Extensive survey and focus-group research conducted in recent weeks by State Policy Network in conjunction with Heart+Mind Strategies reveal that while our two major parties have positioned the battle over election laws as a contest between ballot access and ballot security, Americans want both, and do not consider strides toward one to come at the expense of the other. Thus do three-quarters say both that voting should be made easier and that people should be required to show a photo ID before voting.

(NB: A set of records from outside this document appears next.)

#[local] Hint Resolve keeps_env_close keeps_env_unlink keeps_env_create
  : keeps_env.

Lemma keeps_env_rm_sockfile : keeps (env_kept P) rm_sockfile.
Proof. unfold rm_sockfile. env_auto. Qed.

Lemma keeps_env_rm_pidfile : keeps (env_kept P) rm_pidfile.
Proof. unfold rm_pidfile. env_auto. Qed.

Lemma keeps_env_close_src : keeps (env_kept P) close_src.
Proof. unfold close_src, emit. env_auto. Qed.

#[local] Hint Resolve keeps_env_rm_sockfile keeps_env_rm_pidfile
  keeps_env_close_src : keeps_env.

Lemma keeps_env_close_clients (n : nat) : keeps (env_kept P) (close_clients n).
Proof. induction n as [|n IH]; simpl; env_auto. Qed.

Lemma keeps_env_run_handlers (hs : list handler) :
  keeps (env_kept P) (run_handlers hs).
Proof.
  induction hs as [|h hs IH]; simpl; env_auto. destruct h; env_auto.
Qed.

Lemma keeps_env_exit {A : Type} (e : Z) : keeps (env_kept P) (@exit A e).
Proof. apply keeps_exit. apply keeps_env_run_handlers. Qed.

#[local] Hint Resolve keeps_env_close_clients keeps_env_run_handlers
  keeps_env_exit : keeps_env.

Lemma keeps_env_die {A : Type} (message : option string) (e : Z) :
  keeps (env_kept P) (@die A message e).
Proof. unfold die. env_auto. Qed.

#[local] Hint Resolve keeps_env_die : keeps_env.

Lemma keeps_env_atexit (h : handler) : keeps (env_kept P) (atexit h).
Proof. unfold atexit. env_auto. Qed.

Lemma keeps_env_mk_blocking (d : Z) : keeps (env_kept P) (mk_blocking d).
Proof. unfold mk_blocking. env_auto. Qed.

Lemma keeps_env_mk_nonblocking (d : Z) : keeps (env_kept P) (mk_nonblocking d).
Proof. unfold mk_nonblocking. env_auto. Qed.

Lemma keeps_env_register_client (d : Z) :
  keeps (env_kept P) (register_client d).
Proof. unfold register_client. env_auto. Qed.

#[local] Hint Resolve keeps_env_atexit keeps_env_mk_blocking
  keeps_env_mk_nonblocking keeps_env_register_client : keeps_env.

Lemma keeps_env_listen_setup : keeps (env_kept P) listen_setup.
Proof. unfold listen_setup, emit. env_auto. Qed.

Lemma keeps_env_accept_client (n : nat) : keeps (env_kept P) (accept_client n).
Proof. induction n as [|n IH]; simpl; env_auto. Qed.

#[local] Hint Resolve keeps_env_listen_setup keeps_env_accept_client
  : keeps_env.

Lemma keeps_env_check_for_new_clients : keeps (env_kept P) check_for_new_clients.
Proof. unfold check_for_new_clients, accept_clients. env_auto. Qed.

Lemma keeps_env_wrt_pidfile : keeps (env_kept P) wrt_pidfile.
Proof. unfold wrt_pidfile. env_auto. Qed.

Lemma keeps_env_take_lock (LOCKFILE : string) :
  keeps (env_kept P) (take_lock LOCKFILE).
Proof. unfold take_lock. env_auto. Qed.

Lemma keeps_env_rd_pidfile : keeps (env_kept P) rd_pidfile.
Proof. unfold rd_pidfile, emit. env_auto. Qed.

#[local] Hint Resolve keeps_env_wrt_pidfile keeps_env_take_lock
  keeps_env_rd_pidfile : keeps_env.

Lemma keeps_env_reopen_server : keeps (env_kept P) reopen_server.
Proof. unfold reopen_server, emit. env_auto. Qed.

Lemma keeps_env_client (argv : list string) :
  keeps (env_kept P) (client argv).
Proof. unfold client, emit. env_auto. Qed.

#[local] Hint Resolve keeps_env_reopen_server keeps_env_client : keeps_env.

Section Spawning.
  Hypothesis P_spawn : forall env0 cmd, P env0 (EPopen cmd env0).

(** The one place where a command is spawned: it gets the environment of
    the moment. *)
Lemma keeps_env_open_src (argv : list string) :
  keeps (env_kept P) (open_src argv).
Proof.
  unfold open_src.
  apply (keeps_bind _ env_kept_trans); [env_auto|]. intros s0.
  apply (keeps_bind _ env_kept_trans); [env_auto|]. intros _.
  apply (keeps_bind _ env_kept_trans); [env_auto|]. intros s1.
  destruct (negb (src s1 =? 0) || (cnt s1 =? 0)); [env_auto|].
  apply (keeps_bind _ env_kept_trans); [env_auto|]. intros r.
  apply (keeps_bind _ env_kept_trans); [env_auto|]. intros _.
  intros s. unfold bind, get.
  destruct (src s =? 0); [apply keeps_env_die|].
  repeat split; auto. eexists [_]. split; [reflexivity|].
  constructor; [|constructor]. apply P_spawn.
Qed.

Lemma keeps_env_fread_retry (n : nat) : keeps (env_kept P) (fread_retry n).
Proof. induction n as [|n IH]; simpl; env_auto. Qed.

Lemma keeps_env_alloc_buffer : keeps (env_kept P) alloc_buffer.
Proof. unfold alloc_buffer. env_auto. Qed.

#[local] Hint Resolve keeps_env_check_for_new_clients keeps_env_open_src
  keeps_env_fread_retry keeps_env_alloc_buffer : keeps_env.

Lemma keeps_env_read_buf : keeps (env_kept P) read_buf.
Proof. unfold read_buf. env_auto. Qed.

Lemma keeps_env_write_all (n : nat) (d off nr : Z) :
  keeps (env_kept P) (write_all n d off nr).
Proof.
  revert off nr. induction n as [|n IH]; intros off nr; simpl;
    unfold emit; env_auto.
Qed.

Lemma keeps_env_drop_client (i : Z) : keeps (env_kept P) (drop_client i).
Proof. unfold drop_client. env_auto. Qed.

#[local] Hint Resolve keeps_env_read_buf keeps_env_write_all
  keeps_env_drop_client : keeps_env.

Lemma keeps_env_write_clients (n : nat) (i : Z) :
  keeps (env_kept P) (write_clients n i).
Proof. revert i. induction n as [|n IH]; intros i; simpl; env_auto. Qed.

#[local] Hint Resolve keeps_env_write_clients : keeps_env.

Lemma keeps_env_write_buf : keeps (env_kept P) write_buf.
Proof. unfold write_buf. env_auto. Qed.

#[local] Hint Resolve keeps_env_write_buf : keeps_env.

Lemma keeps_env_server_round (argv : list string) :
  keeps (env_kept P) (server_round argv).
Proof. unfold server_round. env_auto. Qed.

#[local] Hint Resolve keeps_env_server_round : keeps_env.

Lemma keeps_env_server_loop (n : nat) (argv : list string) :
  keeps (env_kept P) (server_loop n argv).
Proof. induction n as [|n IH]; simpl; env_auto. Qed.

End Spawning.
End EnvKept.

(** *** The marker [_DELIVERY_PID] *)

Lemma getenv_app_absent (name value : string)
    (env : list (string * string)) :
  env_has name env = false ->
  getenv name (env ++ [(name, value)]) = Some value.
Proof.
  unfold getenv, env_has.
  induction env as [|[k v] env IH]; simpl.
  - by rewrite String.eqb_refl.
  - destruct (String.eqb k name); simpl; [discriminate|]. exact IH.
Qed.

Lemma getenv_present (name : string) (env : list (string * string)) :
  env_has name env = true -> exists v, getenv name env = Some v.
Proof.
  unfold getenv, env_has.
  induction env as [|[k v] env IH]; simpl; [discriminate|].
  destruct (String.eqb k name); simpl; eauto.
Qed.

Lemma getenv_absent (name : string) (env : list (string * string)) :
  env_has name env = false -> getenv name env = None.
Proof.
  unfold getenv, env_has.
  induction env as [|[k v] env IH]; simpl; [done|].
  destruct (String.eqb k name); simpl; [discriminate|]. exact IH.
Qed.

(** The marker the spawned command finds: the value inherited with the
    environment when there is one, the identifier of this process
    otherwise. *)
Lemma getenv_marked (s : State) :
  getenv DELIVERYPID (marked s)
  = Some (default (fmt_d (pid s)) (getenv DELIVERYPID (environ s))).
Proof.
  unfold marked. destruct (env_has DELIVERYPID (environ s)) eqn:E.
  - destruct (getenv_present _ _ E) as [v Hv]. by rewrite Hv.
  - rewrite getenv_app_absent by exact E.
    by rewrite (getenv_absent _ _ E).
Qed.

Lemma never_spawns_other (env0 : list (string * string)) (e : event) :
  (forall cmd env, e <> EPopen cmd env) -> never_spawns env0 e.
Proof. auto. Qed.

Lemma spawned_with_other (env0 : list (string * string)) (e : event) :
  (forall cmd env, e <> EPopen cmd env) -> spawned_with env0 e.
Proof. intros H cmd env ->. by destruct (H cmd env). Qed.

Lemma spawned_with_spawn (env0 : list (string * string)) (cmd : string) :
  spawned_with env0 (EPopen cmd env0).
Proof. by intros c env [= _ <-]. Qed.

Lemma keeps_served_quiet {A : Type} (m : M A) :
  keeps (env_kept never_spawns) m -> keeps served m.
Proof. intros H s. left. apply H. Qed.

Pundits and party leaders want to write off these seemingly contradictory preferences as evidence of voter confusion, but when we delve into them, we find there’s an ethos of fairness undergirding both positions. Nearly 80% of Americans report that it’s easy for them to vote personally, but they want to be certain that every qualified voter can say the same. That sense of fair play is also why they want a photo ID requirement — to ensure no one’s vote is stolen or canceled out by someone cheating the system. The fairness ethos also extends, furthermore, into strong support for ensuring that every qualified American can receive a photo ID.
While the foxes and hawks work overtime to portray voter access and vote security as opposing goals, the research makes clear that Americans are pragmatic enough to understand that these are actually complementary objectives. As voters come to believe that officials are making good-faith efforts to increase legal access to voting, the survey data shows them becoming more open to common-sense security measures designed to prevent voter fraud. Americans rightly see access and security working in tandem. Doing one makes the other work better.

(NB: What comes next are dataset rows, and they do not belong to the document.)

(** * Blue/green deployment constructs: a shallow embedding

    The TypeScript sources are CDK constructs: each constructor reads its
    [props], creates child constructs under [this] and records a few public
    fields.  A constructor is embedded as a function from its props to the
    fields and children it builds; the property access [props.x!.y] on an
    optional prop raises a [TypeError] when [props.x] is undefined, which is
    the only way these constructors fail, so a constructor that makes such
    an access returns a [Result].

    Embedded:
    - [EcsBlueGreenDeploymentHooks] (lib/common, the aws-cdk-lib variant
      with three hooks, and the earlier @aws-cdk/core variant with two);
    - [EcsBlueGreenDeploymentGroup] (lib/ecs/deployment-group.ts);
    - [EcsBlueGreenPipeline] (lib/ecs), up to the pipeline's dependency;
    - the stack parameters of [BlueGreenPipelineStack] (bin).

    IAM policy statements and bucket policies only grant permissions; they
    are left out of the embedded constructors, as are the network load
    balancer, API gateway and outputs at the end of the pipeline
    constructor.

    The Python handlers under custom_resources and the deployment service
    are not part of these sources; the registrar, the listener rule
    controller and the cutover sequence are modelled from the design
    document, each definition saying so. *)

From stdpp Require Import gmap strings list fin_maps sets.
From Stdlib Require Import ZArith Lia Ascii.

Local Open Scope string_scope.
Local Open Scope Z_scope.

(** ** Runtime errors and the result monad *)

Inductive JsError : Type :=
| TypeError (what : string).

Inductive Result (A : Type) : Type :=
| Ok (a : A)
| Throw (e : JsError).

Arguments Ok {A} a.
Arguments Throw {A} e.

#[global] Instance Result_ret : MRet Result := fun A a => Ok a.
#[global] Instance Result_bind : MBind Result := fun A B f r =>
  match r with
  | Ok a => f a
  | Throw e => Throw e
  end.

#[global] Instance Result_fmap : FMap Result := fun A B f r =>
  match r with
  | Ok a => Ok (f a)
  | Throw e => Throw e
  end.

(** [x!.f]: the non-null assertion has no runtime effect, the property read
    that follows it throws on [undefined]. *)
Definition deref {A B : Type} (what : string) (x : option A) (f : A -> B)
  : Result B :=
  match x with
  | Some a => Ok (f a)
  | None => Throw (TypeError what)
  end.

Definition is_Ok {A : Type} (r : Result A) : bool :=
  match r with Ok _ => true | Throw _ => false end.

(** ** Collaborators from aws-cdk-lib (only the attributes the code reads) *)

Record ApplicationLoadBalancer : Type := {
  loadBalancerArn : string;
  loadBalancerDnsName : string
}.

Record ApplicationTargetGroup : Type := {
  targetGroupArn : string;
  targetGroupName : string
}.

Record ApplicationListener : Type := {
  listenerArn : string
}.

(** A construct is addressed by the ids on the way from the root. *)
Definition ConstructPath : Type := list string.

(** Path of the construct created as [new C(scope, id, ...)]. *)
Definition child (scope : ConstructPath) (id : string) : ConstructPath :=
  (scope ++ [id])%list.

Inductive Runtime : Type := PYTHON_3_8.

(** [Duration.seconds n] *)
Record Duration : Type := { seconds : Z }.

(** [lambda.Code.fromAsset(dir, {exclude})] *)
Record AssetCode : Type := {
  asset_dir : string;
  exclude : list string
}.

(** The props object given to [new lambda.Function(...)]. *)
Record FunctionProps : Type := {
  code : AssetCode;
  runtime : Runtime;
  handler : string;
  role : string;
  functionName : option string;
  description : string;
  environment : gmap string string;
  memorySize : Z;
  timeout : Duration
}.

(** [new lambda.Function(this, id, props)] *)
Record LambdaFunction : Type := {
  fn_id : string;
  fn_props : FunctionProps
}.

(** ** Lifecycle hook points of an ECS blue/green deployment *)

Inductive LifecycleHookName : Type :=
| BeforeInstall
| AfterAllowTestTraffic
| BeforeAllowTraffic
| AfterAllowTraffic.

#[global] Instance LifecycleHookName_eq_dec : EqDecision LifecycleHookName.
Proof. solve_decision. Defined.

(** The order in which the deployment lifecycle reaches the hook points. *)
Definition lifecycleOrder : list LifecycleHookName :=
  [BeforeInstall; AfterAllowTestTraffic; BeforeAllowTraffic; AfterAllowTraffic].

(** The hook points that have a handler of their own. *)
Definition explicitHooks : list LifecycleHookName :=
  [BeforeInstall; AfterAllowTestTraffic; BeforeAllowTraffic].

(** Naming scheme of the handlers: physical function name
    [blue-green-ecs-<hook point in kebab case>]. *)
Definition kebab (h : LifecycleHookName) : string :=
  match h with
  | BeforeInstall => "before-install"
  | AfterAllowTestTraffic => "after-allow-test-traffic"
  | BeforeAllowTraffic => "before-allow-traffic"
  | AfterAllowTraffic => "after-allow-traffic"
  end.

Definition handlerFunctionName (h : LifecycleHookName) : string :=
  "blue-green-ecs-" +:+ kebab h.

(** Python module of a handler: [<hook point in snake case>.handler]. *)
Definition snake (h : LifecycleHookName) : string :=
  match h with
  | BeforeInstall => "before_install"
  | AfterAllowTestTraffic => "after_allow_test_traffic"
  | BeforeAllowTraffic => "before_allow_traffic"
  | AfterAllowTraffic => "after_allow_traffic"
  end.

Definition handlerEntryPoint (h : LifecycleHookName) : string :=
  snake h +:+ ".handler".

(** Reading of a comma separated value list such as ['88888,99999']. *)
Fixpoint splitComma (acc : string) (s : string) : list string :=
  match s with
  | EmptyString => [acc]
  | String c rest =>
      if Ascii.eqb c ","%char then acc :: splitComma "" rest
      else splitComma (acc +:+ String c EmptyString) rest
  end.

Definition headerValues (s : string) : list string := splitComma "" s.

(** ** lib/common/hooks: EcsBlueGreenDeploymentHooks *)

Module Hooks.

Record EcsBlueGreenDeploymentHookProps : Type := {
  targetGroupX : option ApplicationTargetGroup;
  targetGroupY : option ApplicationTargetGroup;
  alb : option ApplicationLoadBalancer;
  prodListener : option ApplicationListener
}.

Record DeploymentHook : Type := { name : string }.

(** The fields of the class and the lambda functions created under it. *)
Record EcsBlueGreenDeploymentHooks : Type := {
  deploymentHooks : list DeploymentHook;
  httpHeaderName : string;
  httpHeaderValueList : string;
  functions : list LambdaFunction
}.

Definition hookAsset (file : string) : AssetCode :=
  {| asset_dir := "custom_resources"; exclude := ["**"; "!" +:+ file] |}.

(** [fn.functionName] of a function created with an explicit physical
    name resolves to that name. *)
Definition functionNameOf (f : LambdaFunction) : string :=
  default "" (functionName (fn_props f)).

(** [array.push(x)] *)
Definition push {A : Type} (l : list A) (x : A) : list A := (l ++ [x])%list.

Definition EcsBlueGreenDeploymentHooks_new
    (props : EcsBlueGreenDeploymentHookProps)
  : Result EcsBlueGreenDeploymentHooks :=
  (* field initialisers *)
  let deploymentHooks0 : list DeploymentHook := [] in
  let this_httpHeaderName := "counter_no" in
  let this_httpHeaderValueList := "88888,99999" in
  (* IAM role for hook lambda functions *)
  let customLambdaServiceRole := "codeDeployHookCustomLambda" in
  (* BeforeInstall hook *)
  bi_alb ← deref "props.alb" (alb props) loadBalancerArn;
  bi_listener ← deref "props.prodListener" (prodListener props) listenerArn;
  let BeforeInstallLambda :=
    {| fn_id := "BeforeInstallLambda";
       fn_props :=
         {| code := hookAsset "before_install.py";
            runtime := PYTHON_3_8;
            handler := "before_install.handler";
            role := customLambdaServiceRole;
            functionName := Some "blue-green-ecs-before-install";
            description := "Deployment lifecycle hook to clean up listener rules before install replacement taskset";
            environment :=
              <["ALB_PROD_LISTENER" := bi_listener]>
                (<["APP_ALB" := bi_alb]> ∅);
            memorySize := 128;
            timeout := {| seconds := 60 |} |} |} in
  (* AfterAllowTestTraffic hook *)
  tt_alb ← deref "props.alb" (alb props) loadBalancerArn;
  tt_x ← deref "props.targetGroupX" (targetGroupX props) targetGroupArn;
  tt_y ← deref "props.targetGroupY" (targetGroupY props) targetGroupArn;
  tt_listener ← deref "props.prodListener" (prodListener props) listenerArn;
  let afterAllowTestTrafficLambda :=
    {| fn_id := "afterAllowTestTrafficLambda";
       fn_props :=
         {| code := hookAsset "after_allow_test_traffic.py";
            runtime := PYTHON_3_8;
            handler := "after_allow_test_traffic.handler";
            role := customLambdaServiceRole;
            functionName := Some "blue-green-ecs-after-allow-test-traffic";
            description := "Deployment lifecycle hook for testing";
            environment :=
              <["HTTP_HEADER_VALUE_LIST" := this_httpHeaderValueList]>
                (<["HTTP_HEADER_NAME" := this_httpHeaderName]>
                  (<["ALB_PROD_LISTENER" := tt_listener]>
                    (<["ALB_TG_Y" := tt_y]>
                      (<["ALB_TG_X" := tt_x]>
                        (<["APP_ALB" := tt_alb]> ∅)))));
            memorySize := 128;
            timeout := {| seconds := 60 |} |} |} in
  (* BeforeAllowTraffic hook *)
  bt_alb ← deref "props.alb" (alb props) loadBalancerArn;
  bt_listener ← deref "props.prodListener" (prodListener props) listenerArn;
  let beforeAllowTrafficLambda :=
    {| fn_id := "beforeAllowTrafficLambda";
       fn_props :=
         {| code := hookAsset "before_allow_traffic.py";
            runtime := PYTHON_3_8;
            handler := "before_allow_traffic.handler";
            role := customLambdaServiceRole;
            functionName := Some "blue-green-ecs-before-allow-traffic";
            description := "Deployment lifecycle hook to clean up tests";
            environment :=
              <["ALB_PROD_LISTENER" := bt_listener]>
                (<["APP_ALB" := bt_alb]> ∅);
            memorySize := 128;
            timeout := {| seconds := 60 |} |} |} in
  let deploymentHooks1 :=
    push deploymentHooks0 {| name := functionNameOf BeforeInstallLambda |} in
  let deploymentHooks2 :=
    push deploymentHooks1 {| name := functionNameOf afterAllowTestTrafficLambda |} in
  let deploymentHooks3 :=
    push deploymentHooks2 {| name := functionNameOf beforeAllowTrafficLambda |} in
  Ok {| deploymentHooks := deploymentHooks3;
        httpHeaderName := this_httpHeaderName;
        httpHeaderValueList := this_httpHeaderValueList;
        functions := [BeforeInstallLambda;
                      afterAllowTestTrafficLambda;
                      beforeAllowTrafficLambda] |}.

(** The handler created for a hook point, found by its physical name. *)
Definition handlerFor (h : EcsBlueGreenDeploymentHooks) (p : LifecycleHookName)
  : option LambdaFunction :=
  List.find (fun f => String.eqb (functionNameOf f) (handlerFunctionName p))
            (functions h).

(** An input reaches a handler when some environment variable holds it. *)
Definition receives (f : LambdaFunction) (v : string) : Prop :=
  ∃ k, environment (fn_props f) !! k = Some v.

End Hooks.

(** ** The earlier variant of the hooks construct (@aws-cdk/core)

    It has two handlers, takes the target groups as blue and green, and
    sets no header configuration. *)

Module HooksV1.

Record EcsBlueGreenDeploymentHookProps : Type := {
  blueTargetGroup : option ApplicationTargetGroup;
  greenTargetGroup : option ApplicationTargetGroup;
  alb : option ApplicationLoadBalancer;
  prodListener : option ApplicationListener
}.

Record EcsBlueGreenDeploymentHooks : Type := {
  deploymentHooks : list Hooks.DeploymentHook;
  functions : list LambdaFunction
}.

Definition hookFunction (id file entry fname descr : string)
    (env : gmap string string) : LambdaFunction :=
  {| fn_id := id;
     fn_props :=
       {| code := Hooks.hookAsset file;
          runtime := PYTHON_3_8;
          handler := entry;
          role := "codeDeployHookCustomLambda";
          functionName := Some fname;
          description := descr;
          environment := env;
          memorySize := 128;
          timeout := {| seconds := 60 |} |} |}.

Definition hookEnvironment (props : EcsBlueGreenDeploymentHookProps)
  : Result (gmap string string) :=
  e_alb ← deref "props.alb" (alb props) loadBalancerArn;
  e_blue ← deref "props.blueTargetGroup" (blueTargetGroup props) targetGroupArn;
  e_green ← deref "props.greenTargetGroup" (greenTargetGroup props) targetGroupArn;
  e_listener ← deref "props.prodListener" (prodListener props) listenerArn;
  Ok (<["ALB_PROD_LISTENER" := e_listener]>
        (<["ALB_GREEN_TG" := e_green]>
          (<["ALB_BLUE_TG" := e_blue]>
            (<["APP_ALB" := e_alb]> ∅)))).

Definition EcsBlueGreenDeploymentHooks_new
    (props : EcsBlueGreenDeploymentHookProps)
  : Result EcsBlueGreenDeploymentHooks :=
  let deploymentHooks0 : list Hooks.DeploymentHook := [] in
  (* AfterAllowTestTraffic hook *)
  tt_env ← hookEnvironment props;
  let afterAllowTestTrafficLambda :=
    hookFunction "afterAllowTestTrafficLambda" "after_allow_test_traffic.py"
      "after_allow_test_traffic.handler"
      "blue-green-ecs-after-allow-test-traffic"
      "Deployment lifecycle hook for testing" tt_env in
  (* BeforeAllowTraffic hook *)
  bt_env ← hookEnvironment props;
  let beforeAllowTrafficLambda :=
    hookFunction "beforeAllowTrafficLambda" "before_allow_traffic.py"
      "before_allow_traffic.handler"
      "blue-green-ecs-before-allow-traffic"
      "Deployment lifecycle hook to clean up tests" bt_env in
  let deploymentHooks1 :=
    Hooks.push deploymentHooks0
      {| Hooks.name := Hooks.functionNameOf afterAllowTestTrafficLambda |} in
  let deploymentHooks2 :=
    Hooks.push deploymentHooks1
      {| Hooks.name := Hooks.functionNameOf beforeAllowTrafficLambda |} in
  Ok {| deploymentHooks := deploymentHooks2;
        functions := [afterAllowTestTrafficLambda; beforeAllowTrafficLambda] |}.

The John Lewis Voting Rights Advancement Act, unfortunately, attempts to override the principles and concerns of everyday Americans. Majorities of Americans in both parties believe that registered voter rolls should be regularly verified and that someone needs to step in when local officials fail to maintain a transparent chain of custody over legally cast ballots. But the House bill would subject any such efforts to opposition from courts and DOJ lawyers. The law attempts to dress this up under the guise of merely intervening in areas with a past pattern of voting law violations, yet buried in the fine print are provisions like the one that counts as a “violation” any time the U.S. attorney general raises an objection to a state law. No matter what party controls the attorney general’s office going forward, you can be certain that 100% of AG objections will be lodged against laws passed by state majorities in the opposing party.
When all is said and done, everyone already knows this is a political exercise. It’s not about enacting the will of the people, or protecting the right of Americans to determine freely and fairly who will represent them. Little wonder, then, that American trust in the federal government to make decisions in our interest has collapsed over the past 20 years. With this latest assault on the very foundation of democracy — how a nation chooses its leaders — that trust can only plummet further. What’s needed now more than ever to shore up voter confidence in how our government operates is to strengthen both essential aspects of elections: access and security.
Tony Woodlief is executive vice president with State Policy Network and the author of “I, Citizen,” forthcoming in December.